## TASK TO CARRY OUT
In the records below, locate the line containing "Definition f64_of_Z (n", then output that line and all later lines exactly, through the last one.

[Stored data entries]
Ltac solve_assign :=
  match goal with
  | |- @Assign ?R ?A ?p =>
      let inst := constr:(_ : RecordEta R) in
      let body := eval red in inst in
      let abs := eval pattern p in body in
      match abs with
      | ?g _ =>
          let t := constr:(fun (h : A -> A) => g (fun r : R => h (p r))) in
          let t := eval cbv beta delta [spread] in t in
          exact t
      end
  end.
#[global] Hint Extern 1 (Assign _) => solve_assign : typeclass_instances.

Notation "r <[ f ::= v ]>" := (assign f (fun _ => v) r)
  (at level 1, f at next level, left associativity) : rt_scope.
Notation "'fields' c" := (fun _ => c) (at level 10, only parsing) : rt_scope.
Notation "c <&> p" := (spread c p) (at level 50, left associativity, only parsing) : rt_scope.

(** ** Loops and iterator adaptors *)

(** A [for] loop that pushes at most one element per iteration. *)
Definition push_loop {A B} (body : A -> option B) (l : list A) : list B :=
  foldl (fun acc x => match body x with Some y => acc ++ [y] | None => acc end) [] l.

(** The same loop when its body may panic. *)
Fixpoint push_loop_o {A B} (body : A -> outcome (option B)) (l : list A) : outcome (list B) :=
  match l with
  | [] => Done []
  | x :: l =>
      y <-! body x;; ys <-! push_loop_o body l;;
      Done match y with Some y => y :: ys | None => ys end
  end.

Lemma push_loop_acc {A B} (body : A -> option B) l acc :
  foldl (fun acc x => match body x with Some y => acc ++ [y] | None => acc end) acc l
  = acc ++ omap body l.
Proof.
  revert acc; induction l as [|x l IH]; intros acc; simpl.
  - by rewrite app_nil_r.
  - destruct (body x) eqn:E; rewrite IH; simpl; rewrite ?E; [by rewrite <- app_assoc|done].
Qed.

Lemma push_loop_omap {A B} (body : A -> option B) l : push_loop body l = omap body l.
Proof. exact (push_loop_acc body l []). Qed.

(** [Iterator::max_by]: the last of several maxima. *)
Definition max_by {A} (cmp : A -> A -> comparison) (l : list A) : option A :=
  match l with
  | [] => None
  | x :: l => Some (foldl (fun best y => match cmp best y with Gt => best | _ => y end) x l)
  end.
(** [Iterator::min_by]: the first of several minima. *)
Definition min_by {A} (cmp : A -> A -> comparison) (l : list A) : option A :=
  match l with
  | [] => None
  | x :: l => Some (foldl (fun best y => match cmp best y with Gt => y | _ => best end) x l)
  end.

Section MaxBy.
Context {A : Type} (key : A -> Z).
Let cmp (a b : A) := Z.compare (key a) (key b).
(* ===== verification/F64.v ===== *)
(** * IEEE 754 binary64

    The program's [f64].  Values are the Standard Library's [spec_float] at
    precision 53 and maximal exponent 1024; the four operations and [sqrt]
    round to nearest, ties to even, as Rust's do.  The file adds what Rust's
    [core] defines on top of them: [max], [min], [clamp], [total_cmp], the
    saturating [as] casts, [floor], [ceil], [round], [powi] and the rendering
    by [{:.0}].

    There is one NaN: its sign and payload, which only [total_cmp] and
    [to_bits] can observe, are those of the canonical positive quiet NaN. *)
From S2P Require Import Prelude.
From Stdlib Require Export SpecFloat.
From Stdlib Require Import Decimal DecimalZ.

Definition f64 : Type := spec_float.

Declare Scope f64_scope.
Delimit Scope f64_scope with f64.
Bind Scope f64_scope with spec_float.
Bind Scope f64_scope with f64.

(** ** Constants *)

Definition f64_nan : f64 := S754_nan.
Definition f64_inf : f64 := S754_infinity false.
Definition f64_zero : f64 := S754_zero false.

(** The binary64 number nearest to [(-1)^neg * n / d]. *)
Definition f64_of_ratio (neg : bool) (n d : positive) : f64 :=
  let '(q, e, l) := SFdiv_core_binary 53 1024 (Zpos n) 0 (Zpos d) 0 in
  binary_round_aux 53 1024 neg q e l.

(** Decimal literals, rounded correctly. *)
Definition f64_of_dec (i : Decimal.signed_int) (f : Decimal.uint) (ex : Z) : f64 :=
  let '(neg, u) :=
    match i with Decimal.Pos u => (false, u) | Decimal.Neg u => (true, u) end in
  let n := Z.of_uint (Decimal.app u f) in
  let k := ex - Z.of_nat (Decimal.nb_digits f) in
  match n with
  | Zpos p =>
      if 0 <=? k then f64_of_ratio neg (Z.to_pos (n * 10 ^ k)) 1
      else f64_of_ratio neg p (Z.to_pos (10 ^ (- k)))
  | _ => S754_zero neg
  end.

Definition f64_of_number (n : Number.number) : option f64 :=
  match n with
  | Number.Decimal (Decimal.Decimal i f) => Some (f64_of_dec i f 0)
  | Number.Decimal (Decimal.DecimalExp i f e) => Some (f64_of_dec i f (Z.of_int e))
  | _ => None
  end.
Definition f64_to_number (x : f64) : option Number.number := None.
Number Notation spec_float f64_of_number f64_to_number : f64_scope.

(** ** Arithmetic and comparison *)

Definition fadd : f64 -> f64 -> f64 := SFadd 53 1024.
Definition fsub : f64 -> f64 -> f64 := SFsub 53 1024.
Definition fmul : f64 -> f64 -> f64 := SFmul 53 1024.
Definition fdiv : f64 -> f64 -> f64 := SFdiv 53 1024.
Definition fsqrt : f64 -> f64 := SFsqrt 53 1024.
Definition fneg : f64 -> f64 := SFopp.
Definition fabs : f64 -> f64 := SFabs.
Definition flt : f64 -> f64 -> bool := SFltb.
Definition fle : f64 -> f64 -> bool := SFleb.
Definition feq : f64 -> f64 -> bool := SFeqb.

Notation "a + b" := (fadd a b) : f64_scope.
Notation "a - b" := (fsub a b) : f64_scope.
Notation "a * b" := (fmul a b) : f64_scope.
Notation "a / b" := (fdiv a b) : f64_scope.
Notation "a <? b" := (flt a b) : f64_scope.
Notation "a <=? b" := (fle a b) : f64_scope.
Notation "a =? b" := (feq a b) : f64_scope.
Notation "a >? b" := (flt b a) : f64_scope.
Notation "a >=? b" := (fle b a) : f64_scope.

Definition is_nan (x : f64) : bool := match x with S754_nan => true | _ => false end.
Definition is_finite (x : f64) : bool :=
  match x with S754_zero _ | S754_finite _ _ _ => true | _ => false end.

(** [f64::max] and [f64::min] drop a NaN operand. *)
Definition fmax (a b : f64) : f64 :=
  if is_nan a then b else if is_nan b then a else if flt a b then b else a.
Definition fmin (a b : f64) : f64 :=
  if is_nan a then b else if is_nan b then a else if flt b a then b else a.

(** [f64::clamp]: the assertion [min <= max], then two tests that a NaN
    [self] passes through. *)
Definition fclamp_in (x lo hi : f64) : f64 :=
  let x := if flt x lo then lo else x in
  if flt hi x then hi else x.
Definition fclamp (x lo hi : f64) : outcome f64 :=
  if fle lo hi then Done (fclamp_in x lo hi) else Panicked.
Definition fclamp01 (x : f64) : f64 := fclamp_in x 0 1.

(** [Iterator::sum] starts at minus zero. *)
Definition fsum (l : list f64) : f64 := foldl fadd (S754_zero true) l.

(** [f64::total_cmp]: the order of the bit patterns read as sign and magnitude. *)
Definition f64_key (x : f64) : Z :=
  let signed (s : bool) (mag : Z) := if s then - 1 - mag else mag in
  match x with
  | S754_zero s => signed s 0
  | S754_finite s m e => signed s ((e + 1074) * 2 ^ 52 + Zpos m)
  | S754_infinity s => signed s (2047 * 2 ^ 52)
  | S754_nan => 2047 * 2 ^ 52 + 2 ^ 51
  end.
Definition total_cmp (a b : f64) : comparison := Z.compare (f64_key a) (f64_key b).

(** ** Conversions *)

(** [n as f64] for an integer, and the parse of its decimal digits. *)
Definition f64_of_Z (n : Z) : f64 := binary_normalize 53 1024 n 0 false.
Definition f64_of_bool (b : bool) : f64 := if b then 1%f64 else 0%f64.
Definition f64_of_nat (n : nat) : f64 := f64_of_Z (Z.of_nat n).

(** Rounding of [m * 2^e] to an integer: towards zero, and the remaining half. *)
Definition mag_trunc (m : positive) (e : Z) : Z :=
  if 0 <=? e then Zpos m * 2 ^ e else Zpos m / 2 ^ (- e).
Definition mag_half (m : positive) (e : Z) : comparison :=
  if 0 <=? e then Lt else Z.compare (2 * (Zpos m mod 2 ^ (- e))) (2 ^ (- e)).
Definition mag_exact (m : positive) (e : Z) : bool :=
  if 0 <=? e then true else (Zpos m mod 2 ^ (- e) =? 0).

## EXERCISE RESULT
Definition f64_of_Z (n : Z) : f64 := binary_normalize 53 1024 n 0 false.
Definition f64_of_bool (b : bool) : f64 := if b then 1%f64 else 0%f64.
Definition f64_of_nat (n : nat) : f64 := f64_of_Z (Z.of_nat n).

(** Rounding of [m * 2^e] to an integer: towards zero, and the remaining half. *)
Definition mag_trunc (m : positive) (e : Z) : Z :=
  if 0 <=? e then Zpos m * 2 ^ e else Zpos m / 2 ^ (- e).
Definition mag_half (m : positive) (e : Z) : comparison :=
  if 0 <=? e then Lt else Z.compare (2 * (Zpos m mod 2 ^ (- e))) (2 ^ (- e)).
Definition mag_exact (m : positive) (e : Z) : bool :=
  if 0 <=? e then true else (Zpos m mod 2 ^ (- e) =? 0).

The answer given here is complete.